Rich-media joins ad ban

Wired News: Outsmarting the Slick Ad Boys. Add rich-media ads to those being blocked by users or by ISPs such as Earthlink. Double Click says rich-media ads get more viewer clicks than other type ads, but some say the clicks drop over a short time as people grow weary of them.

Click Z: Beyond Pop-Ups looks further at the contradiction that while consumers say they don’t like pop-ups, they have good response. The article says the good response is short term.

The article cites a report commissioned by Web behavior firm Bunnyfoot Universality. “The study reveals 60 percent of Web users mistrust ‘any company that uses — or even hosts — pop-ups.’ ‘Brands undoubtedly committing commercial suicide by insisting on using pop-ups,’ the company’s director of business behavior said in a statement. ‘Pop-ups are therefore not just a huge waste of money; they are also extremely negative for a brand.’

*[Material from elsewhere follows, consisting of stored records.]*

(** X8: the guards are ordered by strength. Whoever passes ensureAdmin
    passes ensureAdminOrUser on every route, and whoever passes
    ensureAdminOrUser passes ensureLoggedIn; so putting ensureLoggedIn in
    front of either changes the error of an anonymous request and not who
    gets through. *)
Theorem guards_ordered_by_strength :
  forall req res,
    (snd (ensureAdmin req res) = Next None ->
       forall req', snd (ensureAdminOrUser req' res) = Next None) /\
    (snd (ensureAdminOrUser req res) = Next None ->
       snd (ensureLoggedIn req res) = Next None) /\
    (snd (run admin_only req res) = Next None <->
       snd (run [ensureAdmin] req res) = Next None) /\
    (snd (run admin_or_owner req res) = Next None <->
       snd (run [ensureAdminOrUser] req res) = Next None).
Proof.
  intros req res. split; [|split; [|split]].
  - intros Hadmin req'. apply ensureAdmin_continues in Hadmin as (payload & Hu & Ha).
    apply ensureAdminOrUser_continues. exists payload. auto.
  - intros Howner. apply ensureAdminOrUser_continues in Howner as (payload & Hu & _).
    rewrite ensureLoggedIn_cases, Hu. reflexivity.
  - unfold admin_only. cbn [run]. rewrite ensureLoggedIn_cases.
    unfold ensureAdmin, no_user, not_admin.
    destruct (user res) as [payload|]; simpl; [|split; discriminate].
    destruct (truthy (prop payload "isAdmin")); simpl; reflexivity.
  - unfold admin_or_owner. cbn [run]. rewrite ensureLoggedIn_cases.
    unfold ensureAdminOrUser, no_user, not_admin, not_owner.
    destruct (user res) as [payload|]; simpl; [|split; discriminate].
    destruct (truthy (prop payload "isAdmin")); simpl; [reflexivity|].
    destruct (strict_neq (prop payload "username") (param req "username")); reflexivity.
Qed.

End RouteFacts.

(* ===================================================================== *)
(** ** Facts about authenticateJWT and the token it reads *)
(* ===================================================================== *)

Section TokenFacts.

Import Routes.

Variable jwt_verify : string -> string -> option object.
Variable SECRET_KEY : string.

Implicit Types (req : request) (res : response).

Local Abbreviation authenticate := (authenticateJWT jwt_verify SECRET_KEY).

(** The payload of the request's credential, when it has one that
    verifies. *)
Definition verified (req : request) : option object :=
  match bearer_token req with
  | Some token => jwt_verify token SECRET_KEY
  | None => None
  end.

Lemma authenticateJWT_verified req res :
  authenticate req res =
    match verified req with
    | Some payload => (set_user res payload, Next None)
    | None => (res, Next None)
    end.
Proof.
  unfold authenticateJWT, verified.
  destruct (bearer_token req) as [token|]; [|reflexivity].
  by destruct (jwt_verify token SECRET_KEY).
Qed.

Lemma user_set_user res (payload : object) : user (set_user res payload) = Some payload.
Proof. unfold user, set_user. simpl. apply lookup_insert_eq. Qed.

(** X9: from the credential to the handler. For a request that arrives
    with an empty identity slot, authenticateJWT followed by the guards
    of an admin-only route runs the handler exactly when the token
    verifies to a payload whose isAdmin is truthy; on the routes of one
    user, exactly when that payload is an admin's or carries the route's
    username. A missing or rejected credential is Unauthorized, any other
    verified user Forbidden. *)
Theorem token_decides_access :
  forall (A : Type) (handler : request -> response -> A) req res,
    user res = None ->
    route (authenticate :: admin_only) handler req res =
      match verified req with
      | None => Rejected (UnauthorizedError None)
      | Some payload =>
          if truthy (prop payload "isAdmin")
          then Handled (handler req (set_user res payload))
          else Rejected (ForbiddenError (Some must_be_admin))
      end /\
    route (authenticate :: admin_or_owner) handler req res =
      match verified req with
      | None => Rejected (UnauthorizedError None)
      | Some payload =>
          if truthy (prop payload "isAdmin")
             || strict_eq (prop payload "username") (param req "username")
          then Handled (handler req (set_user res payload))
          else Rejected (ForbiddenError (Some must_be_admin_or_owner))
      end.
Proof.
  intros A handler req res Hempty.
  unfold route. rewrite !run_cons, authenticateJWT_verified.
  destruct (verified req) as [payload|].
  - rewrite run_admin_only, run_admin_or_owner, user_set_user.
    split.
    + by destruct (truthy (prop payload "isAdmin")).
    + by destruct (truthy (prop payload "isAdmin")
                   || strict_eq (prop payload "username") (param req "username")).
  - rewrite run_admin_only, run_admin_or_owner, Hempty. by split.
Qed.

Where some bloggers get their ideas

Wired News reports on Hewlett-Packard Labs study that finds the most-read webloggers regularly borrow topics from lesser-known bloggers — often without attribution.

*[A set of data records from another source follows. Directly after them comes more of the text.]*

(** * xlnt: decryption of password-protected OOXML packages

    A shallow embedding of [source/detail/crypto/xlsx_crypto.cpp]: the
    dispatcher [decrypt_xlsx], the standard (binary header, AES-ECB) decoder
    [decrypt_xlsx_standard], the agile (XML header, segmented AES-CBC)
    decoder [decrypt_xlsx_agile] and the entry point
    [xlnt::detail::decrypt_xlsx], followed by the properties of the
    specification that concern them and by further properties of the code.

    Conventions of the embedding.
    - A [std::vector<std::uint8_t>] is a [list byte]; an integer of the code
      ([std::size_t], [std::uint32_t], ...) is a [Z] whose wrap-around is
      written out where the code can reach it.
    - The host is little-endian: the code reads and writes integers by
      casting pointers into byte vectors, so the byte order of [read_int] and
      of the two counters embedded in hash inputs is the host's.
    - A C++ exception is [Throw]; an access outside a vector (undefined
      behaviour in C++) is [OutOfBounds]; a loop that has not finished within
      the fuel it was given is [OutOfFuel]. Memory is not bounded: an
      allocation never fails, whatever the size asked for, so that no
      [resize] throws [std::length_error] or [std::bad_alloc]. A property
      about every exception of a decoder is stated for the exceptions of
      xlnt, and a property about what a decoder returns on every input for
      the runs that return; the others hold of the runs whose allocations
      succeed.
    - The SHA, AES, base64, compound-document and XML collaborators are not
      part of this file of the repository; they are the fields of the class
      [Primitives], and the calls the decoders make to the container reader
      and to AES are recorded in a trace. *)

From Stdlib Require Import ZArith String Ascii Strings.Byte Bool Lia Arith List.
Import ListNotations.

Local Open Scope Z_scope.

(** ** Bytes and integers *)

Definition bytes := list byte.

Definition byte_to_Z (b : byte) : Z := Z.of_N (Byte.to_N b).

Definition byte_of_Z (z : Z) : byte :=
  match Byte.of_N (Z.to_N (z mod 256)) with
  | Some b => b
  | None => x00
  end.

Definition size (l : bytes) : Z := Z.of_nat (length l).

(** [std::size_t] arithmetic is modulo 2^64, [std::uint32_t] modulo 2^32. *)
Definition size_t (z : Z) : Z := z mod 2 ^ 64.
Definition uint32_t (z : Z) : Z := z mod 2 ^ 32.

(** The value of a little-endian byte string. *)
Fixpoint little_endian (l : bytes) : Z :=
  match l with
  | [] => 0
  | b :: l' => byte_to_Z b + 256 * little_endian l'
  end.

(** The [n] low bytes of [z], least significant first. *)
Fixpoint to_little_endian (n : nat) (z : Z) : bytes :=
  match n with
  | O => []
  | S n' => byte_of_Z z :: to_little_endian n' (z / 256)
  end.

Definition little_endian_u32 (z : Z) : bytes := to_little_endian 4 z.

(** [v.resize(n)] with the default fill: the first [n] bytes, zero-filled
    when the vector is shorter. *)
Definition resize (n : nat) (l : bytes) : bytes :=
  firstn n l ++ repeat x00 (n - length l).

(** The bytes at positions [lo, hi) of [l], for [0 <= lo <= hi <= size l]. *)
Definition slice (lo hi : Z) (l : bytes) : bytes :=
  firstn (Z.to_nat (hi - lo)) (skipn (Z.to_nat lo) l).

Definition bytes_eqb (a b : bytes) : bool :=
  if list_eq_dec Byte.byte_eq_dec a b then true else false.

Definition xor_byte (a b : byte) : byte :=
  byte_of_Z (Z.lxor (byte_to_Z a) (byte_to_Z b)).

(** ** Outcomes, traces and the monad of the decoders *)

Inductive exn : Type :=
| xlnt_exception (what : string)   (* throw xlnt::exception(what) *)
| xlnt_unsupported (what : string) (* throw xlnt::unsupported(what) *)
| xml_parsing (what : string)      (* thrown by the XML pull parser *)
| c_string (what : string)         (* throw "..." : a const char * *)
| std_exception (type : string).   (* thrown by the standard library *)

Inductive outcome (A : Type) : Type :=
| Ok (a : A)
| Throw (e : exn)
| OutOfBounds
| OutOfFuel.

Arguments Ok {A} a.
Arguments Throw {A} e.
Arguments OutOfBounds {A}.
Arguments OutOfFuel {A}.

(** The calls to the collaborators that the specification speaks about:
    opening the compound document, reading one of its streams, and the two
    AES decryptions with their ciphertext, key and initialisation vector. *)
Inductive call : Type :=
| storage_open (data : bytes)
| stream_read (name : string)
| aes_ecb (input key : bytes)
| aes_cbc (input key iv : bytes).

Definition trace := list call.

Definition M (A : Type) : Type := (trace * outcome A)%type.

Definition ret {A} (a : A) : M A := ([], Ok a).
Definition throw {A} (e : exn) : M A := ([], Throw e).
Definition out_of_bounds {A} : M A := ([], OutOfBounds).
Definition out_of_fuel {A} : M A := ([], OutOfFuel).
Definition emit (c : call) : M unit := ([c], Ok tt).

Definition bind {A B} (m : M A) (f : A -> M B) : M B :=
  match m with
  | (t, Ok a) => let (t', r) := f a in (t ++ t', r)
  | (t, Throw e) => (t, Throw e)
  | (t, OutOfBounds) => (t, OutOfBounds)
  | (t, OutOfFuel) => (t, OutOfFuel)
  end.

Declare Scope monad_scope.
Delimit Scope monad_scope with monad.
Notation "x <- m ;; k" := (bind m (fun x => k))
  (at level 61, m at next level, right associativity) : monad_scope.
Notation "' p <- m ;; k" := (bind m (fun x => match x with p => k end))
  (at level 61, p pattern, m at next level, right associativity) : monad_scope.
Notation "m ;;; k" := (bind m (fun _ => k))
  (at level 61, right associativity) : monad_scope.
Local Open Scope monad_scope.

So why should bloggers be different than some newspapers and national media?

From Wired’s article: “These findings are important to sociologists who are interested in learning how ideas grow from isolated topics into full-blown epidemics that ‘infect’ large populations. Such an understanding is also important to marketers, who hope to be able to pitch products and ideas directly to the most influential people in a given group.”

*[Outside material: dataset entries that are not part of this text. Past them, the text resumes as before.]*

(** X1 (tauri.js, mm:ss display): for a non-negative elapsed time, both fields of the display are decimal digit strings, the seconds field has exactly two digits below 60, the minutes field has at least two, and minutes*60 + seconds is the number of whole seconds elapsed. *)
Theorem elapsed_display_roundtrip elapsed :
  0 <= elapsed ->
  let '(mm, ss) := elapsed_display elapsed in
  all_digits mm = true /\ all_digits ss = true /\
  (2 <= String.length mm)%nat /\ String.length ss = 2%nat /\
  (parse_dec ss < 60)%N /\
  Z.of_N (parse_dec mm) * 60 + Z.of_N (parse_dec ss) = elapsed / 1000.
Proof.
  intros He. unfold elapsed_display.
  set (sec := elapsed / 1000).
  assert (Hs : 0 <= sec) by (apply Z.div_pos; lia).
  assert (Hm : 0 <= sec / 60) by (apply Z.div_pos; lia).
  assert (Hr : Z.rem sec 60 = sec mod 60) by (apply Z.rem_mod_nonneg; lia).
  assert (Hr60 : 0 <= sec mod 60 < 60) by (apply Z.mod_pos_bound; lia).
  unfold js_String.
  destruct ((sec / 60 <? 0)%Z) eqn:E1; [apply Z.ltb_lt in E1; lia |].
  destruct ((Z.rem sec 60 <? 0)%Z) eqn:E2; [apply Z.ltb_lt in E2; lia |].
  rewrite Hr.
  destruct (js_string_N_spec (Z.to_N (sec / 60))) as [Pm Am].
  destruct (js_string_N_spec (Z.to_N (sec mod 60))) as [Ps As].
  destruct (padStart2_spec (js_string_N (Z.to_N (sec / 60))) (dec_fuel_nonempty _ _))
    as [Pm' [Am' Lm]].
  destruct (padStart2_spec (js_string_N (Z.to_N (sec mod 60))) (dec_fuel_nonempty _ _))
    as [Ps' [As' _]].
  rewrite Pm', Am', Ps', As', Pm, Ps, Am, As.
  repeat split; auto.
  - rewrite <- (N2Nat.id (Z.to_N (sec mod 60))). apply seconds_field_len.
    lia.
  - lia.
  - rewrite !Z2N.id by lia. pose proof (Z.div_mod sec 60). lia.
Qed.

Lemma elapsed_display_roundtrip_witness :
  0 <= 65432 /\
  (let '(mm, ss) := elapsed_display 65432 in
   all_digits mm = true /\ all_digits ss = true /\
   (2 <= String.length mm)%nat /\ String.length ss = 2%nat /\
   (parse_dec ss < 60)%N /\
   Z.of_N (parse_dec mm) * 60 + Z.of_N (parse_dec ss) = 65432 / 1000).
Proof. split; [lia | apply (elapsed_display_roundtrip 65432); lia]. Defined.

End DisplayProofs.

Module RecorderExtras.
Import Audio Recorder Session Lifecycle RecorderProofs.
Definition eq_dec : forall a b : t, {a = b} + {a <> b}.
Proof.
  decide equality;
    try apply Z.eq_dec; try apply string_dec; try apply Bool.bool_dec;
    decide equality; apply string_dec.
Defined.

End Event.

(** What [useAuth] gives a component: the signed-in user, if any, their
    profile, if loaded, and the two role flags. *)
Record Auth : Type := {
  user : option string;
  profile : option Profile.t;
  isSuperAdmin : bool;
  isClubPoc : bool
}.

(** [profile?.club_id === clubId] *)
Definition sameClub (auth : Auth) (clubId : string) : bool :=
  match profile auth with
  | Some p =>
      match Profile.club_id p with
      | Some own => String.eqb own clubId
      | None => false
      end
  | None => false
  end.

(** [profile?.role === 'club_poc'] *)
Definition hasClubPocRole (auth : Auth) : bool :=
  match profile auth with
  | Some p =>
      match Profile.role p with
      | club_poc => true
      | super_admin => false
      end
  | None => false
  end.

(** ** Who may do what *)

Module Navbar.

(** Whether [navLinks] holds the link to [/add-event]. *)
Definition showsAddEvent (auth : Auth) : bool :=
  isSome (user auth) && (isSuperAdmin auth || isClubPoc auth).

End Navbar.

Module EventCard.

Definition canEdit (auth : Auth) (event : Event.t) : bool :=
  isSome (user auth)
  && (isSuperAdmin auth || (hasClubPocRole auth && sameClub auth (Event.club_id event))).

End EventCard.

Module EditEvent.

Inductive EventStatus : Type := open | closed | ended.

Definition canEdit (auth : Auth) (data : Event.t) : bool :=
  isSuperAdmin auth || sameClub auth (Event.club_id data).

(** The status that [fetchEvent] sets for an event it may show, [now]
    being the time it reads. *)
Definition currentStatus (now : Date) (data : Event.t) : EventStatus :=
  let eventEnd := Event.end_time data in
  let regEnd := Event.registration_end data in
  if eventEnd <? now then ended
  else if Event.is_open data && (regEnd >? now) then open
  else closed.

(** The [is_open] that [handleSave] writes. *)
Definition savedIsOpen (eventStatus : EventStatus) : bool :=
  match eventStatus with
  | open => true
  | closed => false
  | ended => false
  end.

End EditEvent.

(** ** The listing of events (pages/Index.tsx) *)

Module Index.

Inductive SortOrder : Type := asc | desc.

(** The state of the filters.  [dateFrom] and [dateTo] hold the day of a
    [YYYY-MM-DD] string, [None] standing for the empty string. *)
Record Filters : Type := {
  search : string;
  clubFilter : string;
  venueFilter : string;
  dateFrom : option Z;
  dateTo : option Z;
  sortOrder : SortOrder
}.
(** * olmocr/bench/review_app.py: the review session and its record file

    A shallow embedding of the data layer of the review application: the
    record file [table_tests.jsonl] and how [load_dataset] groups it by
    document, the cursor handlers [next_pdf], [prev_pdf] and [goto_pdf]
    with [find_next_unchecked_pdf], the generic edit [update_test], and
    [save_dataset] with the files it touches.

    The module's globals and the machine it runs on (disk, temporary
    directory, standard output) form one [state]; every function of the
    source is a computation in a state-and-exception monad over it. *)

From Stdlib Require Import List String Ascii ZArith Bool Lia Permutation.
Import ListNotations.

Local Open Scope string_scope.
Local Open Scope Z_scope.
Local Open Scope list_scope.

Set Warnings "-register-all".

(** ** Values decoded from JSON

    What [json.loads] returns and [request.json] holds: [None], [bool],
    [int], [str], [list], and [dict] with string keys in insertion order.
    Numbers with a fraction or an exponent (Python floats) are left out. *)

Inductive json : Type :=
| JNull
| JBool (b : bool)
| JInt (n : Z)
| JStr (s : string)
| JList (l : list json)
| JDict (d : list (string * json)).

(** A test record is a Python [dict] with string keys. *)
Definition record : Type := list (string * json).

(** [d.get(name)]: the value of the first (and, for a decoded object, only)
    entry under [name]. *)
Fixpoint dict_get (name : string) (d : record) : option json :=
  match d with
  | [] => None
  | (n, v) :: d' => if String.eqb n name then Some v else dict_get name d'
  end.

(** [d.get(name)] with Python's default [None]. *)
Definition get (name : string) (d : record) : json :=
  match dict_get name d with
  | Some v => v
  | None => JNull
  end.

(** [d[name] = v]: an existing entry keeps its place, a new one goes last. *)
Fixpoint dict_set (name : string) (v : json) (d : record) : record :=
  match d with
  | [] => [(name, v)]
  | (n, w) :: d' =>
      if String.eqb n name then (n, v) :: d' else (n, w) :: dict_set name v d'
  end.

(** Python's truth value: [if pdf_name:]. *)
Definition truthy (v : json) : bool :=
  match v with
  | JNull => false
  | JBool b => b
  | JInt n => negb (n =? 0)
  | JStr s => negb (String.eqb s EmptyString)
  | JList l => match l with [] => false | _ => true end
  | JDict d => match d with [] => false | _ => true end
  end.

(** Python's [==] on decoded values.  [True] and [False] are the integers
    1 and 0; two lists are compared element by element; two dicts are equal
    when they have as many entries and agree on every key. *)
Fixpoint py_eq (a b : json) {struct a} : bool :=
  match a, b with
  | JNull, JNull => true
  | JBool x, JBool y => Bool.eqb x y
  | JBool x, JInt n => Z.b2z x =? n
  | JInt m, JBool y => m =? Z.b2z y
  | JInt m, JInt n => m =? n
  | JStr s, JStr t => String.eqb s t
  | JList l, JList l' =>
      (fix all2 (l : list json) (l' : list json) {struct l} : bool :=
         match l, l' with
         | [], [] => true
         | x :: l, y :: l' => py_eq x y && all2 l l'
         | _, _ => false
         end) l l'
  | JDict d, JDict d' =>
      Nat.eqb (List.length d) (List.length d') &&
      (fix all (d : list (string * json)) {struct d} : bool :=
         match d with
         | [] => true
         | (n, v) :: d =>
             match dict_get n d' with
             | Some v' => py_eq v v'
             | None => false
             end && all d
         end) d
  | _, _ => false
  end.

(** ** Dictionary keys

    Only hashable objects can be keys of a Python dict or be looked up in
    one: of the decoded values, the scalars.  A list or a dict raises
    [TypeError: unhashable type]. *)

Inductive key : Type :=
| KNone
| KBool (b : bool)
| KInt (n : Z)
| KStr (s : string).

Definition hash_key (v : json) : option key :=
  match v with
  | JNull => Some KNone
  | JBool b => Some (KBool b)
  | JInt n => Some (KInt n)
  | JStr s => Some (KStr s)
  | JList _ | JDict _ => None
  end.

Definition key_value (k : key) : json :=
  match k with
  | KNone => JNull
  | KBool b => JBool b
  | KInt n => JInt n
  | KStr s => JStr s
  end.

(** Keys are looked up with [==] (equal keys hash alike). *)
Definition key_eqb (a b : key) : bool := py_eq (key_value a) (key_value b).

(** [x in l] and [l.index(x)] on a list of names. *)
Definition py_in (x : key) (l : list key) : bool :=
  existsb (fun y => key_eqb y x) l.

Fixpoint index_of (x : key) (l : list key) : option Z :=
  match l with
  | [] => None
  | y :: l' =>
      if key_eqb y x then Some 0
      else match index_of x l' with
           | Some i => Some (i + 1)
           | None => None
           end
  end.

(** [len(l)] and [l[i]]; a negative index counts from the end. *)
Definition len {A : Type} (l : list A) : Z := Z.of_nat (List.length l).

Definition getitem {A : Type} (l : list A) (i : Z) : option A :=
  if (0 <=? i) && (i <? len l) then nth_error l (Z.to_nat i)
  else if (- len l <=? i) && (i <? 0) then nth_error l (Z.to_nat (len l + i))
  else None.

(** ** The index: [PDF_TESTS]

    A dict from document name to the list of that document's records.
    Insertion order is what [keys()] and [values()] iterate in, so the dict
    is an association list; a name occurs once. *)
Definition pdf_dict : Type := list (key * list record).

Definition keys (D : pdf_dict) : list key := map fst D.
Definition values (D : pdf_dict) : list (list record) := map snd D.

(** [D.get(k)] *)
Fixpoint pdf_get (k : key) (D : pdf_dict) : option (list record) :=
  match D with
  | [] => None
  | (k', l) :: D' => if key_eqb k' k then Some l else pdf_get k D'
  end.

(** [D[k]] on a [defaultdict(list)]: a missing name is entered with an
    empty list, which is returned. *)
Definition pdf_getitem (k : key) (D : pdf_dict) : list record * pdf_dict :=
  match pdf_get k D with
  | Some l => (l, D)
  | None => ([], D ++ [(k, [])])
  end.

(** Replace, in place, the list stored under [k] (if any) by its image:
    how a mutation of that list object shows in the dict. *)
Fixpoint pdf_update (k : key) (f : list record -> list record)
    (D : pdf_dict) : pdf_dict :=
  match D with
  | [] => []
  | (k', l) :: D' =>
      if key_eqb k' k then (k', f l) :: D' else (k', l) :: pdf_update k f D'
  end.

(** [D[k].append(test)] on a [defaultdict(list)]. *)
Definition pdf_append (k : key) (test : record) (D : pdf_dict) : pdf_dict :=
  let '(_, D1) := pdf_getitem k D in
  pdf_update k (fun l => l ++ [test]) D1.

(** ** The record file

    One line of [table_tests.jsonl] as [load_dataset] meets it.  Decoding is
    the library's work, so a line is given with what [json.loads] makes of
    it: [Json v] is text that decodes to [v]; [Raw text] is text that is
    blank or that [json.loads] rejects with [JSONDecodeError].  Writing
    [json.dumps(test) + "\n"] produces the line [Json (JDict test)]. *)
Inductive line : Type :=
| Raw (text : string)
| Json (v : json).

(** [str.isspace] on the characters below 256. *)
Definition isspace (c : ascii) : bool :=
  let n := nat_of_ascii c in
  ((9 <=? n) && (n <=? 13) || (28 <=? n) && (n <=? 32)
   || (n =? 133) || (n =? 160))%nat.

Tribune writer has no regrets over changing source info

A Chicago Tribune writer changes name and profession of a source quoted about a riot by Aborigines in Sydney. Reader complains, papers investigates, paper suspends writer, writer says he did it to protect the source and has no regrets. This is the quote: “These people always complain. They want it both ways ? their way and our way. They want to live in our society and be respected, yet they won’t work. They steal, they rob and they get drunk. And they don’t respect the laws.”

To me the quote is proof of why the name and profession should not be changed. So who was he protecting?

Broadband over power lines

Wall Street Journal covers the tests by power companies of delivering high-speed access through power lines. Earthlink is testing in the Raleigh area and Cinergy is testing BPL, or broadband over power line, in Cincinnati area. The cost of access through power lines is expected to be cheaper than cable or DSL.

We’re all content providers

Reuters: Nearly Half of U.S. ‘Net Users Post Content – Report summarizes latest report from Pew Internet & American Life Project. Most common ways to create content is posting photos and offering music to download. Survey showed 2 percent have created blogs and 11 percent read blogs. The Pew study found 53 million adults, or 44 percent of Internet users, have created content in some way or another. That would mean more than 13 million American read blogs and 2.4 million blog.

Bloggers were upset over AP’s coverage Study: Blogging Still Infrequent, including Jarvis.